* **RECORDED INFORMATION**:
(** Add, Sub and the integer products are exact; Mul and Quo round to the
    nearest unit (Quo after an intermediate truncation 18 digits further);
    integer quotients truncate toward zero; a zero divisor panics. *)
Class MathLaws `{MathOps} : Prop := {
  IntAdd_ok a b : int_safe (a + b) -> IntAdd a b = Ok (a + b);
  IntAdd_inv a b c : IntAdd a b = Ok c -> c = a + b;
  IntAdd_safe a b c : IntAdd a b = Ok c -> int_safe c;
  IntSub_ok a b : int_safe (a - b) -> IntSub a b = Ok (a - b);
  IntSub_inv a b c : IntSub a b = Ok c -> c = a - b;
  IntQuo_nz a b : b <> 0 -> IntQuo a b = Ok (Z.quot a b);
  DecAdd_ok a b : dec_safe (a + b) -> DecAdd a b = Ok (a + b);
  DecAdd_inv a b c : DecAdd a b = Ok c -> c = a + b;
  DecSub_ok a b : dec_safe (a - b) -> DecSub a b = Ok (a - b);
  DecSub_inv a b c : DecSub a b = Ok c -> c = a - b;
  DecMul_ok a b : dec_safe (a * b) -> is_ok (DecMul a b) = true;
  DecMul_inv a b c : DecMul a b = Ok c -> 2 * Z.abs (c * Precision - a * b) <= Precision;
  DecQuo_ok a b : b <> 0 -> dec_safe (a * Precision) -> is_ok (DecQuo a b) = true;
  DecQuo_zero a : DecQuo a 0 = Panic;
  DecQuo_inv a b c : DecQuo a b = Ok c ->
    2 * Precision * Z.abs (c * b - a * Precision) <= (Precision + 2) * Z.abs b;
  DecMulInt_ok a i : dec_safe (a * i) -> DecMulInt a i = Ok (a * i);
  DecMulInt_inv a i c : DecMulInt a i = Ok c -> c = a * i;
  DecMulInt64_ok a i : dec_safe (a * i) -> DecMulInt64 a i = Ok (a * i);
  DecMulInt64_inv a i c : DecMulInt64 a i = Ok c -> c = a * i;
  DecQuoInt_nz a i : i <> 0 -> DecQuoInt a i = Ok (Z.quot a i);
  DecQuoInt_zero a : DecQuoInt a 0 = Panic;
  DecQuoInt64_nz a i : i <> 0 -> DecQuoInt64 a i = Ok (Z.quot a i);
  DecQuoInt64_zero a : DecQuoInt64 a 0 = Panic;
  DecTruncateInt_ok a : dec_safe a -> DecTruncateInt a = Ok (Z.quot a Precision);
  DecTruncateInt_inv a c : DecTruncateInt a = Ok c -> c = Z.quot a Precision;
  DecRoundInt_ok a : dec_safe a -> is_ok (DecRoundInt a) = true;
  DecRoundInt_inv a c : DecRoundInt a = Ok c -> 2 * Z.abs (c * Precision - a) <= Precision;
  DecCeil_inv a c : DecCeil a = Ok c -> a <= c < a + Precision /\ c mod Precision = 0;
}.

* **REQUIREMENT**: The entries listed above are to be output exactly. Leave none out.

* **WRITTEN ANSWER**:
(** Add, Sub and the integer products are exact; Mul and Quo round to the
    nearest unit (Quo after an intermediate truncation 18 digits further);
    integer quotients truncate toward zero; a zero divisor panics. *)
Class MathLaws `{MathOps} : Prop := {
  IntAdd_ok a b : int_safe (a + b) -> IntAdd a b = Ok (a + b);
  IntAdd_inv a b c : IntAdd a b = Ok c -> c = a + b;
  IntAdd_safe a b c : IntAdd a b = Ok c -> int_safe c;
  IntSub_ok a b : int_safe (a - b) -> IntSub a b = Ok (a - b);
  IntSub_inv a b c : IntSub a b = Ok c -> c = a - b;
  IntQuo_nz a b : b <> 0 -> IntQuo a b = Ok (Z.quot a b);
  DecAdd_ok a b : dec_safe (a + b) -> DecAdd a b = Ok (a + b);
  DecAdd_inv a b c : DecAdd a b = Ok c -> c = a + b;
  DecSub_ok a b : dec_safe (a - b) -> DecSub a b = Ok (a - b);
  DecSub_inv a b c : DecSub a b = Ok c -> c = a - b;
  DecMul_ok a b : dec_safe (a * b) -> is_ok (DecMul a b) = true;
  DecMul_inv a b c : DecMul a b = Ok c -> 2 * Z.abs (c * Precision - a * b) <= Precision;
  DecQuo_ok a b : b <> 0 -> dec_safe (a * Precision) -> is_ok (DecQuo a b) = true;
  DecQuo_zero a : DecQuo a 0 = Panic;
  DecQuo_inv a b c : DecQuo a b = Ok c ->
    2 * Precision * Z.abs (c * b - a * Precision) <= (Precision + 2) * Z.abs b;
  DecMulInt_ok a i : dec_safe (a * i) -> DecMulInt a i = Ok (a * i);
  DecMulInt_inv a i c : DecMulInt a i = Ok c -> c = a * i;
  DecMulInt64_ok a i : dec_safe (a * i) -> DecMulInt64 a i = Ok (a * i);
  DecMulInt64_inv a i c : DecMulInt64 a i = Ok c -> c = a * i;
  DecQuoInt_nz a i : i <> 0 -> DecQuoInt a i = Ok (Z.quot a i);
  DecQuoInt_zero a : DecQuoInt a 0 = Panic;
  DecQuoInt64_nz a i : i <> 0 -> DecQuoInt64 a i = Ok (Z.quot a i);
  DecQuoInt64_zero a : DecQuoInt64 a 0 = Panic;
  DecTruncateInt_ok a : dec_safe a -> DecTruncateInt a = Ok (Z.quot a Precision);
  DecTruncateInt_inv a c : DecTruncateInt a = Ok c -> c = Z.quot a Precision;
  DecRoundInt_ok a : dec_safe a -> is_ok (DecRoundInt a) = true;
  DecRoundInt_inv a c : DecRoundInt a = Ok c -> 2 * Z.abs (c * Precision - a) <= Precision;
  DecCeil_inv a c : DecCeil a = Ok c -> a <= c < a + Precision /\ c mod Precision = 0;
}.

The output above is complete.